Algo de bom que estas festas de final de ano acabam gerando é a reunião de família, mesmo que sejam de fachada. Eu que já tenho meio século de convivência com tudo isso, ainda me lembro do meu tempo de criança em que nos reuníamos em datas como tal na casa da minha nona. Acredito que naquela época o percentual de amor entre famílias era muito maior se comparado as reuniões dos dias de hoje. Atualmente na maioria das casas as reuniões acontecem para verdadeiros acertos de contas, ou para causar inveja em seus familiares com o carro ou a roupa nova e coisas do gênero. O fato é que para a grande maioria das pessoas isso não fica só em família, só te procuram por dinheiro ou interesse similares.

E em se tratando de programação da TV, rádio, etc? Nessa época a maioria dos programas são pré-gravados, retrospectivas ou reprises de melhores momentos. Nem mesmo os canais pagos de TV escapam dessa maldição. Isso sem falar naqueles especiais irritantes, tipo Roberto Carlos, que tem todo ano. E sempre a mesma porcaria, a mesma roupa branca e por aí afora!!!

Ah, Natal! Quantas tristezas tu já provocastes em vários lares deste Brasil e do mundo! Mesmo sabendo tratar-se de uma data comemorativa apenas simbólica sobre o nascimento de Jesus Cristo, embora não se tenha dados concretos sobre seu nascimento, esse dia para muitos é um dia de tristeza, de isolamento e angústia. Sabe por quê? Porque esse é um dia de quem pode mais. E neste país, os que podem mais podem tudo, inclusive roubar sem ser preso. Nossa nação ainda tem, na grande maioria, pessoas ganhando salário mínimo para se alimentar, vestir, pagar altos impostos, manter a saúde e a esperança.

O país do PT e dos mensaleiros corruptos protegidos pelo STF  e do Congresso Federal não pode se dar ao luxo de comemorar um Natal feliz às vistas dos que subtraem uma lata de sardinha, um ovo ou um pedaço de sabão para saciar suas necessidades.

Não, isto não é Natal.
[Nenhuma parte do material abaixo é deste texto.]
Lemma campaign_loop_accounts (campaigns : list value) :
  forall (i : Z) (b : bool) (w : World),
  0 <= i -> 0 <= campaignsTotal (status w) ->
  exists r w' errs kept batch,
    campaign_loop host env i b campaigns w = (r, w')
    /\ io w' = (batch ++ io w)%list
    /\ forallb log_traffic batch = true
    /\ error_rows env (io w') = (error_rows env (io w) ++ errs)%list
    /\ unsent host env (io w') = (unsent host env (io w) + kept)%nat
    /\ logInsertErrors (status w')
       = logInsertErrors (status w) + Z.of_nat (List.length errs + kept)
    /\ (campaign_errors host env i campaigns w = O -> errs = [] -> kept = O ->
        lastError (status w') = lastError (status w)
        /\ lastErrorAt (status w') = lastErrorAt (status w)
        /\ ticks w' = ticks w)
    /\ (forall b', r = Ok b' ->
        campaign_errors host env i campaigns w <> O \/ errs <> [] \/ kept <> O ->
        exists m, lastError (status w') = Some m).
Proof.
  induction campaigns as [|campaign rest IH]; intros i b w Hi Ht.
  - exists (Ok b), w, [], O, []. simpl. rewrite app_nil_r.
    repeat split; try lia. intros b' _ [H | [H | H]]; now contradiction H.
  - destruct (id_without_text host campaign) eqn:Hnt.
    + destruct (campaign_iteration_throws host env i b campaign w Hnt)
        as (msg & _ & Hrun & Hfails).
      eexists (Throw msg), _, [], O, [].
      split; [simpl; unfold bind; rewrite Hrun; reflexivity |]. simpl.
      rewrite app_nil_r, Hfails.
      repeat split; try lia; try discriminate.
    + destruct (campaign_iteration_accounts i b campaign w Hi Ht Hnt)
        as (b1 & w1 & errs1 & kept1 & batch1 & Hrun & Hio & Htr & Hrows & Hkept & Herr
              & Hquiet & Hloud).
      destruct (campaign_iteration_run host env i b campaign w Hi Ht Hnt)
        as (b1' & w1' & Hrun' & _ & _ & (_ & _ & _ & _ & Htot) & _).
      rewrite Hrun in Hrun'. injection Hrun' as <- <-.
      destruct (IH (i + 1) b1 w1 ltac:(lia) ltac:(lia))
        as (r2 & w2 & errs2 & kept2 & batch2 & Hrun2 & Hio2 & Htr2 & Hrows2 & Hkept2
              & Herr2 & Hquiet2 & Hloud2).
      assert (Hcount : campaign_errors host env i (campaign :: rest) w
                       = ((if campaign_fails host env campaign w then 1 else 0)
                          + campaign_errors host env (i + 1) rest w1)%nat).
      { simpl campaign_errors.
        rewrite (campaign_iteration_flag host env i b campaign w) in Hrun.
        destruct (campaign_iteration host env i false campaign w) as [[b0|m0] w0];
          [| discriminate].
        injection Hrun as _ <-. reflexivity. }
      exists r2, w2, (errs1 ++ errs2)%list, (kept1 + kept2)%nat, (batch2 ++ batch1)%list.
      split; [simpl; unfold bind; rewrite Hrun; exact Hrun2 |].
      split; [rewrite Hio2, Hio; now rewrite app_assoc |].
      split; [rewrite forallb_app, Htr, Htr2; reflexivity |].
      split; [rewrite Hrows2, Hrows; now rewrite app_assoc |].
      split; [rewrite Hkept2, Hkept; lia |].
      split; [rewrite Herr2, Herr, length_app; lia |].
      rewrite Hcount.
      split.
      * intros Hzero Hnil Hk. apply app_eq_nil in Hnil. destruct Hnil as [H1 H2].
        destruct (campaign_fails host env campaign w) eqn:Hf; [discriminate |].
        simpl in Hzero.
        destruct (Hquiet eq_refl H1 ltac:(lia)) as (A & B & C).
        destruct (Hquiet2 Hzero H2 ltac:(lia)) as (A2 & B2 & C2).
        repeat split; congruence.
      * intros b' Hok Hsome.
        destruct (Nat.eq_dec (campaign_errors host env (i + 1) rest w1) O) as [Hc | Hc];
          [destruct (nil_or_not errs2) as [E2 | E2];
             [destruct (Nat.eq_dec kept2 O) as [K2 | K2] | ] |].
        -- destruct (Hquiet2 Hc E2 K2) as (A2 & _). rewrite A2.
           apply Hloud. subst errs2 kept2. rewrite app_nil_r, Hc, Nat.add_0_r in Hsome.
           destruct (campaign_fails host env campaign w); [now left |].
           destruct Hsome as [H | [H | H]];
             [now contradiction H | right; now left | right; right; lia].
        -- apply (Hloud2 b' Hok). right. now right.
        -- apply (Hloud2 b' Hok). right. now left.
        -- apply (Hloud2 b' Hok). now left.
Qed.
É uma orquestra de altanarias e luxúrias entre aqueles que lhes tiraram a oportunidade de compartilhar a data. Seja pela compra do voto, seja pelas mentiras pregadas ao longo das campanhas eleitorais feitas de porta em porta como se fossem Papai Noel. Chega de Natal! Chega de mentiras e promessas que não podem cumprir. O Senhor Jesus não compartilha de nada disto!!!
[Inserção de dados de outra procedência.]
(** * wdk-sys binding input headers: conditional inclusion and descriptor layouts

    The development embeds the two C headers that feed the binding
    generator of [wdk-sys]:

    - the main input header (the unnamed source file [part_000]), made of
      [#if]/[#ifdef] selected [#include] lists and of the two typedefs
      [KGDTENTRY64] and [KIDTENTRY64];
    - [crates/wdk-sys/src/usb-input.h], an [#include] list.

    A header is a list of directives.  Preprocessing it under a set of
    defined macros yields the ordered list of what reaches the compiler
    (included headers and type declarations).  The record types are laid
    out with the rules of the Windows x64 target. *)

From Stdlib Require Import ZArith List String Bool Lia.
Import ListNotations.
Local Open Scope string_scope.
Local Open Scope list_scope.
Local Open Scope Z_scope.
Set Warnings "-register-all".

(** ** C types and their layout *)

Module Layout.

(** The integer types the typedefs use. *)
Inductive scalar : Type :=
  | unsigned_char
  | unsigned_short
  | unsigned_long
  | unsigned_int64.

(** Record types as the source nests them: a [struct] or [union] holds
    named members, bit-fields ([type name : width]) and anonymous
    struct/union members. *)
Inductive ctype : Type :=
  | Scalar (s : scalar)
  | Struct (fs : list field)
  | Union (fs : list field)
with field : Type :=
  | Member (name : string) (t : ctype)
  | BitField (name : string) (s : scalar) (width : Z)
  | Anonymous (t : ctype).

(** Sizes in bytes on Windows x64 (LLP64: [long] is 32 bits wide).  Every
    scalar is aligned to its size. *)
Definition scalar_size (s : scalar) : Z :=
  match s with
  | unsigned_char => 1
  | unsigned_short => 2
  | unsigned_long => 4
  | unsigned_int64 => 8
  end.

(** What the layout needs to know of one field once the field's own type
    has been laid out. *)
Record finfo : Type := mk_finfo {
  f_name : string;          (* empty for an anonymous member *)
  f_size : Z;               (* bytes of the field's type *)
  f_align : Z;              (* alignment of the field's type *)
  f_bits : option Z         (* [Some w] for a bit-field of [w] bits *)
}.

(** A field with its place in the record, in bits. *)
Record placed : Type := mk_placed {
  p_name : string;
  p_offset : Z;
  p_width : Z
}.

Record layout : Type := mk_layout {
  l_size : Z;                     (* bytes *)
  l_align : Z;                    (* bytes *)
  l_unit : option (Z * Z);        (* open bit-field unit: its size in bytes,
                                     the bits still free in it *)
  l_fields : list placed
}.

Definition align_to (x a : Z) : Z := ((x + a - 1) / a) * a.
O mais poderoso de todos homens nasceu no mais humilde lugar para fazer valer a simplicidade, o amor e a justiça. Te odeio, Natal. Não pelo simbolismo, mas sim, por ser em nossa nação sinônimo de falsidade, hipocrisia e mentira. Vou-me embora sem desejar Feliz Natal a você nobríssimos pelo simples fato de que ao longo do ano todo já os felicito e, principalmente, oro por todos que tem acesso ao nosso trabalho, direta e indiretamente. Termino sim mais uma dessas minhas abençoadas participações convicto de que no final tudo dará certo. Até 2018. Um forte abraço e viva o Senhor Jesus!!!